= The task =
The answer must restate the records below word for word.

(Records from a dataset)
(* ===== verification/Random.v ===== *)
(** * [random.Random(seed)] and its [choice] (CPython 3.12)

    The Mersenne Twister MT19937 and the rejection sampling of [choice], executable
    and checked against known answers. *)

From S2P Require Import Prelude PyFloat Digest.

Definition MT_N : nat := 624.
Record generator := { mt : list Z; index : nat }.

Definition word (l : list Z) (i : nat) : Z := nth i l 0.
Definition xs30 (z : Z) : Z := Z.lxor z (Z.shiftr z 30).

(** [init_genrand] *)
Fixpoint genrand_words (fuel : nat) (i : Z) (prev : Z) : list Z :=
  match fuel with
  | O => []
  | S f => let z := w32 (1812433253 * xs30 prev + i) in z :: genrand_words f (i + 1) z
  end.
Definition init_genrand (s : Z) : list Z := w32 s :: genrand_words (MT_N - 1) 1 (w32 s).

(** [init_by_array]: the two mixing loops, with their index [i] over the state. *)
Definition store (st : nat * list Z) (z : Z) : nat * list Z :=
  let '(i, l) := st in
  let l := <[i := z]> l in
  if (MT_N <=? S i)%nat then (1%nat, <[0%nat := z]> l) else (S i, l).
Fixpoint mix_key (fuel j : nat) (key : list Z) (st : nat * list Z) : nat * list Z :=
  match fuel with
  | O => st
  | S f =>
      let '(i, l) := st in
      let z := w32 (Z.lxor (word l i) (xs30 (word l (i - 1)) * 1664525) + word key j + Z.of_nat j) in
      mix_key f (if (length key <=? S j)%nat then 0%nat else S j) key (store st z)
  end.
Fixpoint mix_index (fuel : nat) (st : nat * list Z) : nat * list Z :=
  match fuel with
  | O => st
  | S f =>
      let '(i, l) := st in
      mix_index f (store st (w32 (Z.lxor (word l i) (xs30 (word l (i - 1)) * 1566083941) - Z.of_nat i)))
  end.
Definition init_by_array (key : list Z) : list Z :=
  let st := mix_key (Nat.max MT_N (length key)) 0 key (1%nat, init_genrand 19650218) in
  <[0%nat := 2147483648]> (mix_index (MT_N - 1) st).2.

(** The 32-bit digits of the seed, least significant first, at least one. *)
Fixpoint digits32 (fuel : nat) (z : Z) : list Z :=
  match fuel with
  | O => []
  | S f => w32 z :: if Z.shiftr z 32 =? 0 then [] else digits32 f (Z.shiftr z 32)
  end.
Definition Random (seed : Z) : generator :=
  let a := Z.abs seed in
  {| mt := init_by_array (digits32 (Z.to_nat (Z.log2 a / 32 + 1)) a); index := MT_N |}.

(** [genrand_uint32]: a new block of 624 words when the last one is used up. *)
Definition twist (far upper lower : Z) : Z :=
  let y := Z.lor (Z.land upper 2147483648) (Z.land lower 2147483647) in
  Z.lxor (Z.lxor far (Z.shiftr y 1)) (if Z.odd y then 2567483615 else 0).
Fixpoint twists (far upper lower : list Z) : list Z :=
  match far, upper, lower with
  | f :: far', u :: upper', l :: lower' => twist f u l :: twists far' upper' lower'
  | _, _, _ => []
  end.
Definition next_block (l : list Z) : list Z :=
  let a := twists (drop 397 l) l (drop 1 l) in
  let lower := drop 1 l ++ take 1 a in
  let b := twists a (drop 227 l) (drop 227 lower) in
  let c := twists b (drop 454 l) (drop 454 lower) in
  a ++ b ++ c.
Definition temper (y : Z) : Z :=
  let y := Z.lxor y (Z.shiftr y 11) in
  let y := Z.lxor y (Z.land (Z.shiftl y 7) 2636928640) in
  let y := Z.lxor y (Z.land (Z.shiftl y 15) 4022730752) in
  Z.lxor y (Z.shiftr y 18).
Definition genrand_uint32 (g : generator) : Z * generator :=
  let g := if (MT_N <=? index g)%nat then {| mt := next_block (mt g); index := 0 |} else g in
  (temper (word (mt g) (index g)), {| mt := mt g; index := S (index g) |}).

(** [getrandbits(k)] for [0 < k]: words little-endian, the last one shortened. *)
Fixpoint getrandbits (fuel : nat) (k : Z) (g : generator) : Z * generator :=
  let '(r, g) := genrand_uint32 g in
  match fuel with
  | S f =>
      if k <=? 32 then (Z.shiftr r (32 - k), g)
      else let '(hi, g) := getrandbits f (k - 32) g in (Z.lor r (Z.shiftl hi 32), g)
  | O => (Z.shiftr r (32 - k), g)
  end.

(** [_randbelow]: draw until the number is below [n].  A draw fails with probability
    below one half; the loop is bounded, which CPython's is not. *)
Definition draws : nat := 4096.
Fixpoint randbelow (fuel : nat) (n : Z) (g : generator) : res (Z * generator) :=
  match fuel with
  | O => Err (RuntimeError "draws exhausted")
  | S f =>
      let k := bit_length n in
      let '(r, g) := getrandbits (Z.to_nat (k / 32)) k g in
      if r <? n then Ok (r, g) else randbelow f n g
  end.
Definition choice {A} (l : list A) (g : generator) : res (A * generator) :=
  raise_if Nat.eqb (length l) 0 with IndexError ;;
  ' (i, g) <-! randbelow draws (zlen l) g ;;
  match l !! Z.to_nat i with Some x => Ok (x, g) | None => Err IndexError end.

Fixpoint choices {A} (n : nat) (l : list A) (g : generator) : res (list A * generator) :=
  match n with
  | O => Ok ([], g)
  | S n' =>
      ' (x, g) <-! choice l g ;;
      ' (xs, g) <-! choices n' l g ;;
      Ok (x :: xs, g)
  end.

(** Known answers. *)
Fixpoint draws_of (k : Z) (n : nat) (g : generator) : list Z * generator :=
  match n with
  | O => ([], g)
  | S n' => let '(r, g) := getrandbits (Z.to_nat (k / 32)) k g in
            let '(rs, g) := draws_of k n' g in (r :: rs, g)
  end.
Example choices_known :
  match choices 12 [0; 1; 2; 3; 4; 5; 6] (Random 7) with Ok (l, _) => l | Err _ => [] end =
  [2; 1; 3; 5; 0; 0; 6; 4; 0; 2; 4; 0].
Proof. vm_compute. reflexivity. Qed.
Example seed_known : (draws_of 32 3 (Random (2 ^ 40 + 5))).1 = [2166296868; 2220160828; 1153647273].
Proof. vm_compute. reflexivity. Qed.
Example block_known :
  let g := (draws_of 32 630 (Random 7)).2 in
  (draws_of 32 3 g).1 = [1456492749; 1809368694; 840716950] /\
  (draws_of 40 1 (draws_of 32 3 g).2).1 = [349423999861].
Proof. vm_compute. split; reflexivity. Qed.

Lemma choice_elem {A} (l : list A) g x g' : choice l g = Ok (x, g') -> x ∈ l.
Proof.
  unfold choice. intros H. destruct (Nat.eqb _ 0); [done|]. destruct (randbelow _ _ _) as [[i g1]|]; [|done].
  destruct (l !! Z.to_nat i) eqn:E; [|done]. injection H as <- <-. by eapply list_elem_of_lookup_2.
Qed.
Lemma choices_elem {A} n (l : list A) g xs g' : choices n l g = Ok (xs, g') -> length xs = n /\ Forall (.∈ l) xs.
Proof.
  revert g xs g'; induction n as [|n IH]; intros g xs g' H; simpl in H; [by injection H as <- <-|].
  destruct (choice l g) as [[x g1]|] eqn:Ec; [|done]. destruct (choices n l g1) as [[ys g2]|] eqn:Es; [|done].
  injection H as <- <-. apply IH in Es as [Hl Hf]. apply choice_elem in Ec. simpl. split; [lia|by constructor].
Qed.

(** [random()]: 53 bits of two words. *)
Definition random_float (g : generator) : float * generator :=
  let '(a, g) := genrand_uint32 g in
  let '(b, g) := genrand_uint32 g in
  (ratio (Z.shiftr a 5 * 67108864 + Z.shiftr b 6) (2 ^ 53), g).
Example random_known : (random_float (Random 42)).1 = dec 6394267984578837 (-16).
Proof. vm_compute. reflexivity. Qed.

= Reply =
(* ===== verification/Random.v ===== *)
(** * [random.Random(seed)] and its [choice] (CPython 3.12)

    The Mersenne Twister MT19937 and the rejection sampling of [choice], executable
    and checked against known answers. *)

From S2P Require Import Prelude PyFloat Digest.

Definition MT_N : nat := 624.
Record generator := { mt : list Z; index : nat }.

Definition word (l : list Z) (i : nat) : Z := nth i l 0.
Definition xs30 (z : Z) : Z := Z.lxor z (Z.shiftr z 30).

(** [init_genrand] *)
Fixpoint genrand_words (fuel : nat) (i : Z) (prev : Z) : list Z :=
  match fuel with
  | O => []
  | S f => let z := w32 (1812433253 * xs30 prev + i) in z :: genrand_words f (i + 1) z
  end.
Definition init_genrand (s : Z) : list Z := w32 s :: genrand_words (MT_N - 1) 1 (w32 s).

(** [init_by_array]: the two mixing loops, with their index [i] over the state. *)
Definition store (st : nat * list Z) (z : Z) : nat * list Z :=
  let '(i, l) := st in
  let l := <[i := z]> l in
  if (MT_N <=? S i)%nat then (1%nat, <[0%nat := z]> l) else (S i, l).
Fixpoint mix_key (fuel j : nat) (key : list Z) (st : nat * list Z) : nat * list Z :=
  match fuel with
  | O => st
  | S f =>
      let '(i, l) := st in
      let z := w32 (Z.lxor (word l i) (xs30 (word l (i - 1)) * 1664525) + word key j + Z.of_nat j) in
      mix_key f (if (length key <=? S j)%nat then 0%nat else S j) key (store st z)
  end.
Fixpoint mix_index (fuel : nat) (st : nat * list Z) : nat * list Z :=
  match fuel with
  | O => st
  | S f =>
      let '(i, l) := st in
      mix_index f (store st (w32 (Z.lxor (word l i) (xs30 (word l (i - 1)) * 1566083941) - Z.of_nat i)))
  end.
Definition init_by_array (key : list Z) : list Z :=
  let st := mix_key (Nat.max MT_N (length key)) 0 key (1%nat, init_genrand 19650218) in
  <[0%nat := 2147483648]> (mix_index (MT_N - 1) st).2.

(** The 32-bit digits of the seed, least significant first, at least one. *)
Fixpoint digits32 (fuel : nat) (z : Z) : list Z :=
  match fuel with
  | O => []
  | S f => w32 z :: if Z.shiftr z 32 =? 0 then [] else digits32 f (Z.shiftr z 32)
  end.
Definition Random (seed : Z) : generator :=
  let a := Z.abs seed in
  {| mt := init_by_array (digits32 (Z.to_nat (Z.log2 a / 32 + 1)) a); index := MT_N |}.

(** [genrand_uint32]: a new block of 624 words when the last one is used up. *)
Definition twist (far upper lower : Z) : Z :=
  let y := Z.lor (Z.land upper 2147483648) (Z.land lower 2147483647) in
  Z.lxor (Z.lxor far (Z.shiftr y 1)) (if Z.odd y then 2567483615 else 0).
Fixpoint twists (far upper lower : list Z) : list Z :=
  match far, upper, lower with
  | f :: far', u :: upper', l :: lower' => twist f u l :: twists far' upper' lower'
  | _, _, _ => []
  end.
Definition next_block (l : list Z) : list Z :=
  let a := twists (drop 397 l) l (drop 1 l) in
  let lower := drop 1 l ++ take 1 a in
  let b := twists a (drop 227 l) (drop 227 lower) in
  let c := twists b (drop 454 l) (drop 454 lower) in
  a ++ b ++ c.
Definition temper (y : Z) : Z :=
  let y := Z.lxor y (Z.shiftr y 11) in
  let y := Z.lxor y (Z.land (Z.shiftl y 7) 2636928640) in
  let y := Z.lxor y (Z.land (Z.shiftl y 15) 4022730752) in
  Z.lxor y (Z.shiftr y 18).
Definition genrand_uint32 (g : generator) : Z * generator :=
  let g := if (MT_N <=? index g)%nat then {| mt := next_block (mt g); index := 0 |} else g in
  (temper (word (mt g) (index g)), {| mt := mt g; index := S (index g) |}).

(** [getrandbits(k)] for [0 < k]: words little-endian, the last one shortened. *)
Fixpoint getrandbits (fuel : nat) (k : Z) (g : generator) : Z * generator :=
  let '(r, g) := genrand_uint32 g in
  match fuel with
  | S f =>
      if k <=? 32 then (Z.shiftr r (32 - k), g)
      else let '(hi, g) := getrandbits f (k - 32) g in (Z.lor r (Z.shiftl hi 32), g)
  | O => (Z.shiftr r (32 - k), g)
  end.

(** [_randbelow]: draw until the number is below [n].  A draw fails with probability
    below one half; the loop is bounded, which CPython's is not. *)
Definition draws : nat := 4096.
Fixpoint randbelow (fuel : nat) (n : Z) (g : generator) : res (Z * generator) :=
  match fuel with
  | O => Err (RuntimeError "draws exhausted")
  | S f =>
      let k := bit_length n in
      let '(r, g) := getrandbits (Z.to_nat (k / 32)) k g in
      if r <? n then Ok (r, g) else randbelow f n g
  end.
Definition choice {A} (l : list A) (g : generator) : res (A * generator) :=
  raise_if Nat.eqb (length l) 0 with IndexError ;;
  ' (i, g) <-! randbelow draws (zlen l) g ;;
  match l !! Z.to_nat i with Some x => Ok (x, g) | None => Err IndexError end.

Fixpoint choices {A} (n : nat) (l : list A) (g : generator) : res (list A * generator) :=
  match n with
  | O => Ok ([], g)
  | S n' =>
      ' (x, g) <-! choice l g ;;
      ' (xs, g) <-! choices n' l g ;;
      Ok (x :: xs, g)
  end.

(** Known answers. *)
Fixpoint draws_of (k : Z) (n : nat) (g : generator) : list Z * generator :=
  match n with
  | O => ([], g)
  | S n' => let '(r, g) := getrandbits (Z.to_nat (k / 32)) k g in
            let '(rs, g) := draws_of k n' g in (r :: rs, g)
  end.
Example choices_known :
  match choices 12 [0; 1; 2; 3; 4; 5; 6] (Random 7) with Ok (l, _) => l | Err _ => [] end =
  [2; 1; 3; 5; 0; 0; 6; 4; 0; 2; 4; 0].
Proof. vm_compute. reflexivity. Qed.
Example seed_known : (draws_of 32 3 (Random (2 ^ 40 + 5))).1 = [2166296868; 2220160828; 1153647273].
Proof. vm_compute. reflexivity. Qed.
Example block_known :
  let g := (draws_of 32 630 (Random 7)).2 in
  (draws_of 32 3 g).1 = [1456492749; 1809368694; 840716950] /\
  (draws_of 40 1 (draws_of 32 3 g).2).1 = [349423999861].
Proof. vm_compute. split; reflexivity. Qed.

Lemma choice_elem {A} (l : list A) g x g' : choice l g = Ok (x, g') -> x ∈ l.
Proof.
  unfold choice. intros H. destruct (Nat.eqb _ 0); [done|]. destruct (randbelow _ _ _) as [[i g1]|]; [|done].
  destruct (l !! Z.to_nat i) eqn:E; [|done]. injection H as <- <-. by eapply list_elem_of_lookup_2.
Qed.
Lemma choices_elem {A} n (l : list A) g xs g' : choices n l g = Ok (xs, g') -> length xs = n /\ Forall (.∈ l) xs.
Proof.
  revert g xs g'; induction n as [|n IH]; intros g xs g' H; simpl in H; [by injection H as <- <-|].
  destruct (choice l g) as [[x g1]|] eqn:Ec; [|done]. destruct (choices n l g1) as [[ys g2]|] eqn:Es; [|done].
  injection H as <- <-. apply IH in Es as [Hl Hf]. apply choice_elem in Ec. simpl. split; [lia|by constructor].
Qed.

(** [random()]: 53 bits of two words. *)
Definition random_float (g : generator) : float * generator :=
  let '(a, g) := genrand_uint32 g in
  let '(b, g) := genrand_uint32 g in
  (ratio (Z.shiftr a 5 * 67108864 + Z.shiftr b 6) (2 ^ 53), g).
Example random_known : (random_float (Random 42)).1 = dec 6394267984578837 (-16).
Proof. vm_compute. reflexivity. Qed.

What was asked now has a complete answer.